After setting in motion a machinery for the propagation and practical application of the life-giving principles of Vedanta lived and taught by Sri Ramakrishna, Swami Vivekananda left the mortal world on 4 July 1902 at the age of thirty-nine and a half years.



 My ideal, indeed, can be put into a few words, and that is: to preach unto mankind their divinity, and how to make it manifest in every movement of life.

 Education is the manifestation of the perfection already in man.

 We want that education by which character is formed, strength of mind is increased, the intellect is expanded, and by which one can stand on one's own feet.

 So long as the millions live in hunger and ignorance, I hold every man a traitor who, having been educated at their expense, pays not the least heed to them.

Whatever you think, that you will be.  If you think yourselves weak, weak you will be; if you think yourselves strong, strong you will be.

 If you have faith in all the three hundred and thirty millions of your mythological gods, … and still have no faith in yourselves, there is no salvation for you.

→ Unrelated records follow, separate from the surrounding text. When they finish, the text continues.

Lemma strip_prefix_length (p s r : jsstring) :
  strip_prefix p s = Some r ->
  (List.length r + List.length p = List.length s)%nat.
Proof.
  revert s; induction p as [|x p IH]; intros [|y s]; cbn;
    try discriminate; try (intros [= <-]; cbn; lia).
  destruct (N.eqb x y); [|discriminate]. intros H. apply IH in H. lia.
Qed.

Lemma lex_string_shorter_len (n : nat) (s t r : jsstring) :
  (List.length s <= n)%nat ->
  lex_string s = Some (t, r) -> (List.length r < List.length s)%nat.
Proof.
  revert s t r; induction n as [|n IH]; intros s t r Hn.
  - destruct s; [discriminate|cbn in Hn; lia].
  - destruct s as [|c s]; [discriminate|]. cbn in Hn. cbn [lex_string].
    destruct (N.eqb c 34); [intros [= <- <-]; cbn; lia|].
    destruct (N.eqb c 92).
    + destruct s as [|e r1]; [discriminate|]. cbn in Hn.
      assert (S1 : forall u : N,
        match lex_string r1 with
        | Some (t0, r') => Some (u :: t0, r')
        | None => None
        end = Some (t, r) ->
        (List.length r < List.length (c :: e :: r1))%nat).
      { intros u H. destruct (lex_string r1) as [[t0 r']|] eqn:E; [|discriminate].
        injection H as _ <-. apply IH in E; [cbn; lia|lia]. }
      repeat match goal with
             | |- (if ?b then _ else _) = _ -> _ => destruct b; [now apply S1|]
             end.
      destruct (N.eqb e 117); [|discriminate].
      destruct r1 as [|h1 [|h2 [|h3 [|h4 r2]]]]; try discriminate.
      destruct (hex_value h1), (hex_value h2), (hex_value h3), (hex_value h4);
        try discriminate.
      destruct (lex_string r2) as [[t0 r']|] eqn:E; [|discriminate].
      intros [= _ <-]. apply IH in E; [cbn; lia|cbn in Hn; lia].
    + destruct (c <? 32)%N; [discriminate|].
      destruct (lex_string s) as [[t0 r']|] eqn:E; [|discriminate].
      intros [= _ <-]. apply IH in E; [cbn; lia|lia].
Qed.

Lemma take_digits_length (s : jsstring) :
  (List.length (snd (take_digits s)) + List.length (fst (take_digits s))
   = List.length s)%nat.
Proof.
  induction s as [|c r IH]; [reflexivity|]. cbn [take_digits].
  destruct (is_digit c); [|cbn; lia].
  destruct (take_digits r) as [ds r']. cbn in *. lia.
Qed.

Lemma signed_digits_shorter (s r : jsstring) (x : Z) :
  signed_digits s = Some (x, r) -> (List.length r < List.length s)%nat.
Proof.
  unfold signed_digits.
  assert (H : forall u : jsstring,
    match take_digits u with
    | ([], _) => None
    | (d :: ds, r') =>
        Some (x, r') 
    end = Some (x, r) -> (List.length r < List.length u)%nat).
  { intros u. pose proof (take_digits_length u) as L.
    destruct (take_digits u) as [[|d ds] r']; [discriminate|].
    intros [= <-]. cbn in L. lia. }
  destruct s as [|c s'].
  - cbn. discriminate.
  - destruct (N.eqb c ch_plus); [|destruct (N.eqb c ch_minus)].
    + pose proof (take_digits_length s') as L.
      destruct (take_digits s') as [[|d ds] r']; [discriminate|].
      intros [= _ <-]. cbn in L |- *. lia.
    + pose proof (take_digits_length s') as L.
      destruct (take_digits s') as [[|d ds] r']; [discriminate|].
      intros [= _ <-]. cbn in L |- *. lia.
    + pose proof (take_digits_length (c :: s')) as L.
      destruct (take_digits (c :: s')) as [[|d ds] r']; [discriminate|].
      intros [= _ <-]. cbn in L |- *. lia.
Qed.

Lemma lex_fraction_length (s r : jsstring) (f : list N) :
  lex_fraction s = Some (f, r) -> (List.length r <= List.length s)%nat.
Proof.
  destruct s as [|c s']; cbn [lex_fraction]; [intros [= _ <-]; lia|].
  destruct (N.eqb c ch_dot); [|intros [= _ <-]; lia].
  pose proof (take_digits_length s') as L.
  destruct (take_digits s') as [[|f0 f'] r']; [discriminate|].
  intros [= _ <-]. cbn in L |- *. lia.
Qed.

Lemma lex_exponent_length (s r : jsstring) (x : Z) :
  lex_exponent s = Some (x, r) -> (List.length r <= List.length s)%nat.
Proof.
  destruct s as [|c s']; cbn [lex_exponent]; [intros [= _ <-]; lia|].
  destruct (is_exp_char c); [|intros [= _ <-]; lia].
  intros H. apply signed_digits_shorter in H. cbn. lia.
Qed.

Lemma lex_unsigned_shorter (neg : bool) (s r : jsstring) (x : number) :
  lex_unsigned neg s = Some (x, r) -> (List.length r < List.length s)%nat.
Proof.
  unfold lex_unsigned. pose proof (take_digits_length s) as L.
  destruct (take_digits s) as [i r1]. cbn [fst snd] in L.
  assert (Hi : i <> [] ->
    match lex_fraction r1 with
    | Some (f, r2) =>
        match lex_exponent r2 with
        | Some (ex, r3) => Some (decimal_value neg i f ex, r3)
        | None => None
        end
    | None => None
    end = Some (x, r) -> (List.length r < List.length s)%nat).
  { intros Hne.
    assert (Li : (0 < List.length i)%nat) by (destruct i; [congruence|cbn; lia]).
    destruct (lex_fraction r1) as [[f r2]|] eqn:Ef; [|discriminate].
    destruct (lex_exponent r2) as [[ex r3]|] eqn:Ex; [|discriminate].
    intros [= _ <-]. apply lex_fraction_length in Ef.
    apply lex_exponent_length in Ex. lia. }
  destruct i as [|d i']; [discriminate|].
  destruct d as [|p]; [destruct i' as [|d' i'']; [|discriminate]|];
    apply Hi; discriminate.
Qed.

Lemma lex_number_shorter (s r : jsstring) (x : number) :
  lex_number s = Some (x, r) -> (List.length r < List.length s)%nat.
Proof.
  destruct s as [|c s']; [discriminate|]. cbn [lex_number].
  destruct (N.eqb c ch_minus); intros H; apply lex_unsigned_shorter in H;
    cbn in *; lia.
Qed.

(** Every token takes a character or more. *)
Lemma next_token_shorter (s r : jsstring) (t : token) :
  next_token s = LexTok t r -> (List.length r < List.length s)%nat.
Proof.
  unfold next_token. pose proof (skip_ws_length s) as L.
  destruct (skip_ws s) as [|c u]; [discriminate|]. cbn [List.length] in L.
  repeat match goal with
         | |- (if N.eqb c ?k then LexTok _ u else _) = _ -> _ =>
             destruct (N.eqb c k); [intros [= _ <-]; lia|]
         end.
  destruct (N.eqb c 34).
  { destruct (lex_string u) as [[t0 r']|] eqn:E; [|discriminate].
    intros [= _ <-]. apply (lex_string_shorter_len (List.length u)) in E; lia. }
  destruct (N.eqb c ch_minus || is_digit c).
  { destruct (lex_number (c :: u)) as [[x r']|] eqn:E; [|discriminate].
    intros [= _ <-]. apply lex_number_shorter in E. cbn in E. lia. }
  destruct (strip_prefix (js "true") (c :: u)) as [r1|] eqn:E1.
  { intros [= _ <-]. apply strip_prefix_length in E1. cbn in E1. lia. }
  destruct (strip_prefix (js "false") (c :: u)) as [r2|] eqn:E2.
  { intros [= _ <-]. apply strip_prefix_length in E2. cbn in E2. lia. }
  destruct (strip_prefix (js "null") (c :: u)) as [r3|] eqn:E3; [|discriminate].
  intros [= _ <-]. apply strip_prefix_length in E3. cbn in E3. lia.
Qed.

Lemma lex_fuel (f1 f2 : nat) (s : jsstring) :
  (List.length s < f1)%nat -> (List.length s < f2)%nat ->
  lex f1 s = lex f2 s.
Proof.
  revert f2 s; induction f1 as [|f1 IH]; intros f2 s H1 H2; [lia|].
  destruct f2 as [|f2]; [lia|]. cbn [lex].
  destruct (next_token s) as [| |t r] eqn:E; try reflexivity.
  apply next_token_shorter in E. rewrite (IH f2 r); [reflexivity|lia|lia].
Qed.

Lemma tokenize_eq (s : jsstring) :
  tokenize s =
    match next_token s with
    | LexEnd => Some []
    | LexError => None
    | LexTok t r =>
        match tokenize r with
        | Some ts => Some (t :: ts)
        | None => None
        end
    end.
Proof.
  unfold tokenize. cbn [lex].
  destruct (next_token s) as [| |t r] eqn:E; try reflexivity.
  apply next_token_shorter in E.
  rewrite (lex_fuel (List.length s) (S (List.length r)) r); [reflexivity|lia|lia].
Qed.

(** ** The lexer on printed values *)

Lemma jsval_ind2 (P : jsval -> Prop) :
  P JNull ->
  (forall b, P (JBool b)) ->
  (forall x, P (JNum x)) ->
  (forall s, P (JStr s)) ->
  (forall items, Forall P items -> P (JArr items)) ->
  (forall props, Forall (fun kv => P (snd kv)) props -> P (JObj props)) ->
  forall v, P v.
Proof.
  intros Hn Hb Hx Hs Ha Ho.
  exact (fix IH (v : jsval) : P v :=
           match v with
           | JNull => Hn
           | JBool b => Hb b
           | JNum x => Hx x
           | JStr s => Hs s
           | JArr items =>
               Ha items
                 ((fix all (l : list jsval) : Forall P l :=
                     match l with
                     | [] => Forall_nil P
                     | x :: r => Forall_cons x (IH x) (all r)
                     end) items)
           | JObj props =>
               Ho props
                 ((fix all (l : list (jsstring * jsval))
                     : Forall (fun kv => P (snd kv)) l :=
                     match l with
                     | [] => Forall_nil _
                     | kv :: r =>
                         Forall_cons (P := fun kv => P (snd kv)) kv
                           (IH (snd kv)) (all r)
                     end) props)
           end).
Qed.

Lemma canonical_arr (items : list jsval) :
  canonical (JArr items) <-> Forall canonical items.
Proof.
  cbn [canonical]. induction items as [|x r IH].
  - split; constructor.
  - split.
    + intros [H1 H2]. constructor; [exact H1|now apply IH].
    + intros H. inversion H; subst. split; [assumption|now apply IH].
Qed.

Lemma canonical_obj (props : list (jsstring * jsval)) :
  canonical (JObj props) <->
  obj_of_members props = props /\ Forall (fun kv => canonical (snd kv)) props.
Proof.
  cbn [canonical].
  assert (E : (fix all (l : list (jsstring * jsval)) : Prop :=
                 match l with
                 | [] => True
                 | kv :: r => canonical (snd kv) /\ all r
                 end) props
              <-> Forall (fun kv => canonical (snd kv)) props).
  { induction props as [|x r IH].
    - split; constructor.
    - split.
      + intros [H1 H2]. constructor; [exact H1|now apply IH].
      + intros H. inversion H; subst. split; [assumption|now apply IH]. }
  tauto.
Qed.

Have faith in yourselves, and stand up on that faith and be strong; that is what we need.

 Strength, strength it is that we want so much in this life, for what we call sin and sorrow have all one cause, and that is our weakness. With weakness comes ignorance, and with ignorance comes misery.

 The older I grow, the more everything seems to me to lie in manliness. This is my new Gospel.

 Purity, patience, and perseverance are the three essentials to success, and above all, love.

 Religion is realization; not talk, not doctrine, nor theories, however beautiful they may be. It is being and becoming, not hearing or acknowledging; it is the whole soul becoming changed into what it believes.

 Religion is the manifestation of the Divinity already in man.

 Teach yourselves, teach everyone his real nature, call uon the sleeping soul and see how it awakes. Power will come, glory will come, goodness will come, purity will come, and everything that is excellent will come when this sleeping soul is roused to self-conscious activity.

 They alone live who live for others, the rest are more dead than alive.

 This is the gist of all worship – to be pure and to do good to others.

 It is love and love alone that I preach, and I base my teaching on the great Vedantic truth of the sameness and omnipresence of the Soul of the Universe.